» **WHAT TO PRODUCE**:
Your reply should hold only the lines from the records below where "Arguments" occurs.

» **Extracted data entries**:

* * * * *

Lemma prog_steps this m m' w code s b c t p pg :
  thread_rep this m w code s b c [] → c_flags <$> w_ctx w !! c = Some (false, 0%Z) →
  prog_step c t p pg m = Some m' →
  wp (run_prog this c t p pg code) (returns (λ f w', represents this m' w' f)) w.
Proof.
  intros Ht Hc Hstep.
  destruct pg as [r|k|k|q r k|q k|id prio k]; simpl in *.
  - by eapply complete_steps.
  - injection Hstep as <-. rewrite wp_bind. eapply wp_mono, step_yields; [|done..].
    intros [sw|?|?] w'; try done. intros (_ & s' & Hsw). by eapply switch_arrives.
  - injection Hstep as <-. rewrite wp_bind. eapply wp_mono, step_new; [|done].
    intros [q|?|?] w'; try done. intros (-> & Hctx & Ht'). rewrite wp_ret.
    eapply represents_at; [done|by apply thread_rep_run|by rewrite Hctx].
  - by eapply complete_steps.
  - rewrite wp_bind. destruct (f_prom m !! q) as [[|r|]|] eqn:Hp; try done.
    + destruct (f_wait m !! q) as [?|] eqn:Hw; [done|]. injection Hstep as <-. rewrite wp_attempt.
      eapply wp_mono, step_waits; [|done..]. intros [o|?|?] w'; try done.
      intros (sw & s' & b' & -> & Hsw). by eapply switch_arrives.
    + assert (goto c (InTask t p (k r)) m = m') as <- by (destruct (f_wait m !! q); congruence).
      destruct (rp_prom _ _ _ _ _ _ (tr_rep _ _ _ _ _ _ _ _ Ht) q (Settled r) Hp) as (kp & Hkp & Hr).
      eapply wp_eq; [by eapply wait_settled|].
      destruct r; rewrite wp_ret; (eapply represents_at; [done|by apply thread_rep_run|done]).
  - destruct (in_int64 (f_count m + 1)) eqn:Hcnt; [|done]. injection Hstep as <-. rewrite wp_bind.
    eapply wp_mono, step_async; [|done..]. intros [q|?|?] w'; try done. intros (-> & Hctx & s' & Ht').
    rewrite wp_ret. eapply represents_at; [done|by apply thread_rep_run|by rewrite Hctx].
Qed.

(** The run of a task is cut where its function starts and ends: with a function that runs to
    completion in between, the parts are the step of [process_tasks]. *)
Lemma task_cut w this s t k p id tt' :
  w_thr w !! this = Some s → w_task w !! t = Some k → t_prom k = Some p → t_functor k = UserFn id →
  pt_step user void_t this (PtTasks (Some t) tt') w =
  (begin_task this t;;
   r ← (if t_canceled k then mret (inl task_canceled) else attempt (user id));
   complete p r;;
   pt ← finish_task this t;
   mret (Goto pt)) w.
Proof.
  intros Hs Hk Hp Hf. set (w1 := set_w_task (<[t := set_t_active_context (current s) k]> (w_task w)) w).
  assert (Hb : begin_task this t w = (Ret tt, w1)).
  { apply wp_run. unfold begin_task. by rewrite wp_bind, wp_get_thr, Hs, wp_mod_task, Hk. }
  assert (Hk1 : w_task w1 !! t = Some (set_t_active_context (current s) k)) by apply lookup_insert_eq.
  assert (Hrun : task_run user void_t t w1 =
    (r ← (if t_canceled k then mret (inl task_canceled) else attempt (user id)); complete p r) w1).
  { unfold task_run. rewrite (bind_run _ _ w1 w1 (Ret (set_t_active_context (current s) k))) by (unfold get_task; by rewrite Hk1).
    simpl. rewrite Hp, (rtask_run_completes _ _ _ _ _ p Hk1) by done. simpl. rewrite Hf.
    destruct (t_canceled k); [done|]. simpl. unfold attempt, catch, mbind, M_bind.
    by destruct (user id w1) as [[v|e|u] w2]. }
  rewrite (bind_run _ _ _ _ _ Hb). cbn [pt_step]. unfold pt_run_task, begin_task in *.
  unfold mbind, M_bind in *. destruct (get_thr this w) as [[s'|?|?] w0] eqn:Hthr; try done.
  rewrite Hb, Hrun. unfold finish_task, mbind, M_bind.
  set (res := if t_canceled k then _ else _). destruct (res w1) as [[r|?|?] w2]; [|done..].
  destruct (complete p r w2) as [[?|?|?] w3]; [|done..].
  destruct (pt_task_done t w3) as [[?|?|?] w4]; [|done..].
  destruct (check_for_timeouts this w4) as [[?|?|?] w5]; [|done..].
  by destruct (dequeue this w5) as [[?|?|?] w6].
Qed.

(** A step of the machine is a step of the thread. *)
Lemma step_simulates this m m' w f :
  machine_step body m = Some m' → represents this m w f →
  wp (run_step body user void_t this f) (returns (λ f' w', represents this m' w' f')) w.
Proof.
  intros Hstep (s & b & cur & Ht & Hrun & Hcur). destruct f as [run code]. simpl in *. subst run.
  unfold run_step, machine_step in *. simpl. destruct (f_run m) as [[x a]|] eqn:Ha.
  2:{ injection Hstep as <-. rewrite wp_ret. exists s, b, cur. by rewrite Ha. }
  destruct (Hcur x a eq_refl) as [-> Hfl]. destruct a as [t p pg|t| |pt].
  - by eapply prog_steps.
  - case_decide as Hdec; [|done]. destruct Hdec as [Htk Hnt]. injection Hstep as <-. rewrite wp_bind.
    eapply wp_mono, step_finish; [|done..]. intros [pt|?|?] w'; try done. intros (Hctx & -> & s' & Ht').
    rewrite wp_ret. eapply represents_at; [done|by apply thread_rep_run|by rewrite Hctx].
  - injection Hstep as <-. unfold pt_enter. rewrite !wp_bind. eapply wp_mono, step_dequeue; [|done].
    intros [o|?|?] w'; try done. intros (-> & Hctx & s' & Ht'). rewrite !wp_ret.
    eapply represents_at; [done|by apply thread_rep_run|by rewrite Hctx].
  - assert (Hloop : (∀ t tt', pt ≠ PtTasks (Some t) tt') →
      wp (run_loop user void_t this cur pt code) (returns (λ f w', represents this m' w' f)) w)
      by (intros Hpt; by eapply loop_steps).
    destruct pt as [next|[t|] tt'|tt'|prev tt'|tt']; try by apply Hloop.
    simpl in Hstep. destruct (f_task m !! t) as [[p id]|] eqn:Htp; [|done]. injection Hstep as <-.
    destruct (step_begin this m w code s b cur [] t p id Ht Htp) as (k & Hk & Hkp & Hfn & Hcn & Hb).
    rewrite wp_bind, wp_get_task, Hk, Hkp, Hfn, Hcn, wp_bind. eapply wp_mono, Hb.
    intros [[]|?|?] w'; try done. intros [Hctx Ht']. rewrite wp_ret.
    eapply represents_at; [done|by apply thread_rep_run|by rewrite Hctx].
Qed.
(* ===== verification/Thread.v ===== *)
(** Threads as users get them (thread.cpp): [thread::current], which makes a
    [cmt::thread] for a system thread the first time it is asked, [thread::create],
    which starts a system thread and waits until that has one, names, the free
    functions that act on the current thread, and the conversion of time points
    for timed waits. System threads, their start and the conversion of an address to
    text are Boost's: starting one is recorded. *)
From S2P Require Import Prelude StdHeap World ReadyList TaskQueue Notify Scheduler Blocking Quit Future RunTask ProcessTasks Delivery.

(** A [cmt::thread] and its [thread_private] share one address. *)
Record threads (T : Type) := Threads {
  th_world : world T;
  th_local : gmap nat nat;                   (* static __thread thread* t *)
  th_os : nat;                               (* the system thread that runs *)
  th_started : gmap nat (nat * nat);         (* boost::thread( bind( start_thread, p, n ) ) *)
  th_cstr : gmap nat string;                 (* the strings const char* points to *)
}.
Arguments Threads {T} _ _ _ _ _.
Arguments th_world {T} _.
Arguments th_local {T} _.
Arguments th_os {T} _.
Arguments th_started {T} _.
Arguments th_cstr {T} _.

#[export] Instance threads_world {T} : HasWorld (threads T) T := {
  the_world := th_world;
  put_world w s := Threads w (th_local s) (th_os s) (th_started s) (th_cstr s);
}.

Section ops.
Context {T : Type} `{!Clock} `{!HeapAlgo nat}.
Abbreviation C := (M (threads T) exn).

(** [boost::lexical_cast<std::string>( uint64_t )], and the [thread*] a promise holds *)
Variable lexical_cast : nat → string.
Variable thread_val : nat → T.
Variable val_thread : T → nat.

(** [thread::thread] with [thread_private::thread_private] *)
Definition new_thread : C nat := on_world (
  t ← fresh;
  modify (λ w, set_w_thr (<[t := new_thread_private (lexical_cast t)]> (w_thr w)) w);;
  mret t).

(** [thread::current] *)
Definition thread_current : C nat :=
  s ← gets id;
  match th_local s !! th_os s with
  | Some t => mret t
  | None =>
    t ← new_thread;
    modify (λ s, Threads (set_w_self t (th_world s)) (<[th_os s := t]> (th_local s)) (th_os s)
      (th_started s) (th_cstr s));;
    mret t
  end.

(** [thread::set_name] copies the string; [thread::name], [thread_name]. *)
Definition set_name (t n : nat) : C unit :=
  s ← gets id;
  str ← deref (th_cstr s !! n);
  on_world (mod_thr t (set_th_name str)).

Definition name (t : nat) : C string := k ← on_world (get_thr t); mret (th_name k).
Definition thread_name : C string := t ← thread_current; name t.

(** [thread::set_boost_thread], [thread::is_running] *)
Definition thread_set_boost_thread (t b : nat) : C unit :=
  on_world (mod_thr t (set_boost_thread (Some b))).
Definition is_running (t : nat) : C bool :=
  k ← on_world (get_thr t); mret (bool_decide (current k ≠ None)).

(** [exec], up to the loop's first point *)
Definition exec : C pt_point := t ← thread_current; on_world (pt_enter t).

(** [start_thread], statement by statement *)
Definition start_announce (p : nat) : C unit :=
  t ← thread_current; on_world (set_value p (thread_val t)).
Definition start_name (n : nat) : C unit := t ← thread_current; set_name t n.
Definition start_thread (p n : nat) : C pt_point :=
  start_announce p;; start_name n;; exec.

(** [thread::create], up to its wait, and from the value of the wait on *)
Definition create (n : nat) : C (nat * nat * waited T) :=
  p ← on_world alloc_prom;
  b ← on_world fresh;
  modify (λ s, Threads (th_world s) (th_local s) (th_os s) (<[b := (p, n)]> (th_started s))
    (th_cstr s));;
  thread_current;;
  wt ← on_world (promise_wait p microseconds_max);
  mret (p, b, wt).

Definition create_finish (b ct : nat) : C nat :=
  thread_set_boost_thread ct b;; mret ct.

(** ... once the context [prev] that called it is jumped back to. *)
Definition create_resume (this prev p b : nat) : C nat :=
  v ← on_world (promise_wait_resume this prev p);
  create_finish b (val_thread v).

(** System thread [o] on the processor, and its thread-local [t] the current thread *)
Definition on_processor (o : nat) : C unit :=
  modify (λ s, Threads (match th_local s !! o with
      | Some t => set_w_self t (th_world s)
      | None => th_world s
      end) (th_local s) o (th_started s) (th_cstr s)).

(** The system thread [o] that Boost made for [b] runs the function it was given. *)
Definition boost_thread_runs (o b : nat) : C pt_point :=
  on_processor o;;
  st ← gets th_started;
  pn ← deref (st !! b);
  start_thread pn.1 pn.2.

(** The free functions [async], [yield], [usleep], [sleep_until] and
    [current_priority] *)
Definition cmt_async (f : functor) (prio : Z) : C unit :=
  t ← thread_current; on_world (async_fn t f prio).
Definition cmt_yield : C switch := t ← thread_current; on_world (yield t).
Definition cmt_usleep (us : Z) : C switch := t ← thread_current; on_world (usleep t us).
Definition cmt_sleep_until (tp : Z) : C switch := t ← thread_current; on_world (sleep_until t tp).
Definition cmt_current_priority : C Z := t ← thread_current; on_world (current_priority t).
End ops.

(** ** [to_system_time]

    [boost::posix_time] counts microseconds; only its additions are used. *)

Class Ptime (P : Type) := {
  epoch : P;                                   (* ptime( date( 1970, Jan, 1 ) ) *)
  add_seconds : Z → P → P;
  add_micros : Z → P → P;
}.

Class PtimeSpec (P : Type) `{!Ptime P} := {
  micros : P → Z;                              (* since the epoch *)
  micros_epoch : micros epoch = 0%Z;
  micros_seconds n p : micros (add_seconds n p) = (micros p + 1000000 * n)%Z;
  micros_micros n p : micros (add_micros n p) = (micros p + n)%Z;
}.

(** C++ division and remainder truncate towards zero. *)
Definition to_system_time {P} `{!Ptime P} (t : Z) : P :=
  let d := Z.quot t 1000 in
  add_micros (Z.rem d 1000000) (add_seconds (Z.quot d 1000000) epoch).

(** * Correctness *)

Section thread.
Context {T : Type} `{!Clock} `{HeapSpec nat}.
Implicit Types (s : threads T).
Variable lexical_cast : nat → string.
Variable thread_val : nat → T.
Variable val_thread : T → nat.
Variable user : nat → M (world T) exn T.
Variable void_t : T.

(** Nothing was allocated at the addresses still to come. *)
Definition fresh_above (w : world T) : Prop :=
  ∀ a, w_fresh w ≤ a → w_thr w !! a = None ∧ w_task w !! a = None ∧ w_prom w !! a = None.

(** The store in which the running system thread was given its [cmt::thread]. *)
Definition with_thread s : threads T :=
  let t := w_fresh (th_world s) in
  Threads (set_w_self t (set_w_fresh (S t)
      (set_w_thr (<[t := new_thread_private (lexical_cast t)]> (w_thr (th_world s))) (th_world s))))
    (<[th_os s := t]> (th_local s)) (th_os s) (th_started s) (th_cstr s).

Lemma thread_current_new s :
  th_local s !! th_os s = None →
  thread_current lexical_cast s = (Ret (w_fresh (th_world s)), with_thread s).
Proof. intros Hn. unfold thread_current, mbind, M_bind, gets, id. by rewrite Hn. Qed.

Lemma thread_current_known s t :
  th_local s !! th_os s = Some t → thread_current lexical_cast s = (Ret t, s).
Proof. intros Ht. unfold thread_current, mbind, M_bind, gets, id. by rewrite Ht. Qed.

(** Each system thread has a [cmt::thread] of its own. *)
Definition local_inj s : Prop :=
  (∀ o o' t, th_local s !! o = Some t → th_local s !! o' = Some t → o = o') ∧
  ∀ o t, th_local s !! o = Some t → t < w_fresh (th_world s).

Lemma local_inj_grows s s' :
  th_local s' = th_local s → w_fresh (th_world s) ≤ w_fresh (th_world s') →
  local_inj s → local_inj s'.
Proof.
  intros Hl Hf [H1 H2]. split; rewrite Hl; [done|]. intros o t Ho%H2. lia.
Qed.

(** What the starting thread's first statement does. *)
Lemma start_announce_spec s this p k st xs :
  let t := w_fresh (th_world s) in
  th_local s !! th_os s = None → fresh_above (th_world s) →
  w_prom (th_world s) !! p = Some k → m_error k = None → m_blocked_thread k = Some this →
  w_thr (th_world s) !! this = Some st → queue_rep (w_task (th_world s)) st xs →
  in_int64 (w_task_count (th_world s) + 1) = true →
  wp (start_announce lexical_cast thread_val p) (returns (λ _ s', th_os s' = th_os s ∧
    th_local s' = <[th_os s := t]> (th_local s) ∧ th_cstr s' = th_cstr s ∧
    th_started s' = th_started s ∧
    completed_for p this k st xs (inr (thread_val t)) (th_world (with_thread s)) (th_world s'))) s.
Proof.
  intros t Hn Hfr Hk He Hb Hst Hq Hc.
  assert (Hne : t ≠ this) by (intros Heq; destruct (Hfr t) as [? _]; [done|congruence]).
  unfold start_announce. rewrite wp_bind. eapply wp_eq; [by apply thread_current_new|].
  fold t. rewrite wp_on_world.
  eapply wp_mono, (complete_spec _ p this k st xs (inr (thread_val t))); try done.
  - by intros [[]|?|?] w' Hw'.
  - simpl. fold t. by rewrite lookup_insert_ne.
  - simpl. fold t. by apply Hfr; lia.
Qed.
(** C37: Whatever goes wrong in evaluating, formatting or printing what a log statement is
    given, the statement returns, with the mutex free; the stream has one more line, with
    the message, or, after at most the header of the line that was given up, one in red
    that says what went wrong. *)
Theorem log_statement_leaves_line c file line func n s (va_args : C (log_args P)) :
  (Z.of_nat (String.length file) < size_t_max)%Z →
  wp va_args (λ r s1, settled r ∧ (∀ a, r = Ret a → quiet_args a) ∧
    log_mutex s1 = false ∧ current_name s1 = Some n ∧ os_width (cerr s1) = 0) s →
  wp (log_macro (F:=F) lexical_cast diagnostic_information COLOR_CONSOLE sequenced c file line func va_args)
    (returns (λ _ s', log_mutex s' = false ∧ current_name s' = Some n ∧
      ∃ base r s1 txt, short_name file = Some base ∧ va_args s = (r, s1) ∧
        cerr s' = appended (cerr s1) txt ∧ logged c n base line func (cerr s1) r txt)) s.
Proof.
  intros Hl Hargs. destruct (short_name_base file Hl) as (dir & base & _ & Hb & _).
  unfold log_macro. rewrite wp_catch, wp_bind. unfold wp in Hargs.
  destruct (va_args s) as [r s1] eqn:Hr. simpl in Hargs.
  destruct Hargs as (Hset & Hq & Hf & Hn & Hw). eapply wp_eq; [done|].
  destruct r as [a|e|u]; [| |done].
  - eapply wp_mono, (log_spec _ file line func n base a); [|by auto..].
    intros [[]|e|u] s' (Hf' & Hn' & Ho); simpl in *; [| |done].
    + destruct Ho as (m & Hm & Ho). split; [done|]. split; [done|].
      exists base, (Ret a), s1. eexists. repeat split; [done..|]. left. by exists a, m.
    + destruct Ho as [Hfail Ho].
      assert (∃ part, (part = EmptyString ∧ cerr s' = cerr s1 ∨ cerr s' = appended (cerr s1) part) ∧
        (part = EmptyString ∨
         part = header_text (cerr s1) (console_code COLOR_CONSOLE c) n base line func))
        as (part & Hpart & Hp) by naive_solver.
      eapply wp_mono, (handled_spec file line func n base e part (cerr s1)); [|done..].
      intros [[]|e'|u] s2; [|done..]. intros (? & ? & Ho2). split; [done|]. split; [done|].
      exists base, (Ret a), s1. eexists. repeat split; [done..|]. right. exists e, part. eauto 10.
  - eapply wp_mono, (handled_spec file line func n base e EmptyString (cerr s1)); [|by auto..].
    intros [[]|e'|u] s2; [|done..]. intros (? & ? & Ho2). split; [done|]. split; [done|].
    exists base, (Exc e), s1. eexists. repeat split; [done..|]. right. exists e, EmptyString. eauto 10.
Qed.
End statements.

Lemma strip_line os c n base line method msg :
  os_width os = 0 → has_char ESC n = false → has_char ESC base = false →
  has_char ESC method = false → has_char ESC msg = false →
  strip false (line_text true os (console_code true c) n base line method msg) =
  line_text false os (console_code false c) n base line method msg.
Proof.
  intros Hw Hn Hb Hm Ht. unfold line_text, header_text. rewrite Hw, !padded_0, !string_app_assoc.
  rewrite strip_code. rewrite strip_app by (by apply padded_no_escape).
  rewrite strip_app, strip_app, strip_app by done.
  rewrite strip_app by apply pretty_no_escape. rewrite !strip_app by done. rewrite strip_code.
  by destruct c.
Qed.

(** The line of a build without colours is the line of a build with colours less the
    codes in it. *)
Theorem plain_line_is_coloured_line_stripped {T} lexical_cast sequenced c file line method text n
    (s : logging T) :
  (Z.of_nat (String.length file) < size_t_max)%Z →
  log_mutex s = false → current_name s = Some n → os_width (cerr s) = 0 →
  has_char ESC (os_text (cerr s) +:+ n +:+ file +:+ method +:+ text) = false →
  let written colors :=
    wp (log_text lexical_cast colors sequenced (console_code colors c) file line method text) in
  written true (returns (λ _ s1, written false (returns (λ _ s2,
    os_text (cerr s2) = strip false (os_text (cerr s1)))) s)) s.
Proof.
  intros Hl Hf Hn Hw. rewrite !has_char_app, !orb_false_iff. intros (Hos & Hcn & Hfile & Hm & Ht) written.
  destruct (short_name_base file Hl) as (dir & base & Hd & Hb & _).
  rewrite Hd, has_char_app, orb_false_iff in Hfile. destruct Hfile as [_ Hbase].
  eapply wp_mono, (log_text_spec _ true _ _ file line method text n base); [|done..].
  intros [[]|e|u] s1; [|done..]. intros (_ & _ & H1).
  eapply wp_mono, (log_text_spec _ false _ _ file line method text n base); [|done..].
  intros [[]|e|u] s2; [|done..]. intros (_ & _ & H2). simpl.
  rewrite H1, H2. simpl. rewrite strip_app by done. f_equal. symmetry. by apply strip_line.
Qed.

(** The name a line shows is the part of the file name behind the last slash, all of it
    when there is none; the position behind [npos] is the first. *)
Theorem short_name_is_last_component file :
  (Z.of_nat (String.length file) < size_t_max)%Z →
  ∃ dir base, file = dir +:+ base ∧ short_name file = Some base ∧ has_char "/" base = false ∧
    (dir = EmptyString ∨ ∃ d, dir = d +:+ "/").
Proof. apply short_name_base. Qed.

(** An argument whose output operator logs waits for ever for the mutex that the statement
    it is printed for holds. *)
Theorem nested_log_deadlocks {T P F} `{!Format (logging T) P F} lexical_cast
    diagnostic_information colors sequenced c file line func fmt p ps a color' file' line' method' f n
    (k : F → M (logging T) exn F) s :
  (Z.of_nat (String.length file) < size_t_max)%Z →
  log_mutex s = false → current_name s = Some n →
  (∀ s, format (S:=logging T) (P:=P) (F:=F) fmt s = (Ret f, s)) →
  feed f p = (log (F:=F) lexical_cast colors sequenced color' file' line' method' a;; k f) →
  wp (log_macro (F:=F) lexical_cast diagnostic_information colors sequenced c file line func
    (mret (LogFormat fmt (p :: ps)))) (λ r _, r = Undef Diverges) s.
Proof.
  intros Hl Hf Hn Hfmt Hfeed.
  assert (Hnest : ∀ s0, log_mutex s0 = true →
    formatted (F:=F) fmt (p :: ps) s0 = (Undef Diverges, s0)).
  { intros s0 Hs0. unfold formatted, mbind, M_bind. rewrite Hfmt. simpl. unfold mbind, M_bind.
    rewrite Hfeed. unfold mbind, M_bind. destruct a; simpl;
    unfold log_text, log_format, log_line, in_log_lock, lock_log, mbind, M_bind, gets; by rewrite Hs0. }
  destruct (short_name_base file Hl) as (dir & base & _ & Hb & _).
  unfold log_macro. rewrite wp_catch, wp_bind, wp_ret. apply wp_in_log_lock; [done|].
  destruct sequenced.
  - apply (write_line_spec _ _ _ _ _ _ n base); [apply thread_name_names|done..|].
    rewrite wp_bind. by eapply wp_eq; [apply Hnest|].
  - rewrite wp_bind. by eapply wp_eq; [apply Hnest|].
Qed.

* * * * *

» **ANSWER**:
Arguments Threads {T} _ _ _ _ _.
Arguments th_world {T} _.
Arguments th_local {T} _.
Arguments th_os {T} _.
Arguments th_started {T} _.
Arguments th_cstr {T} _.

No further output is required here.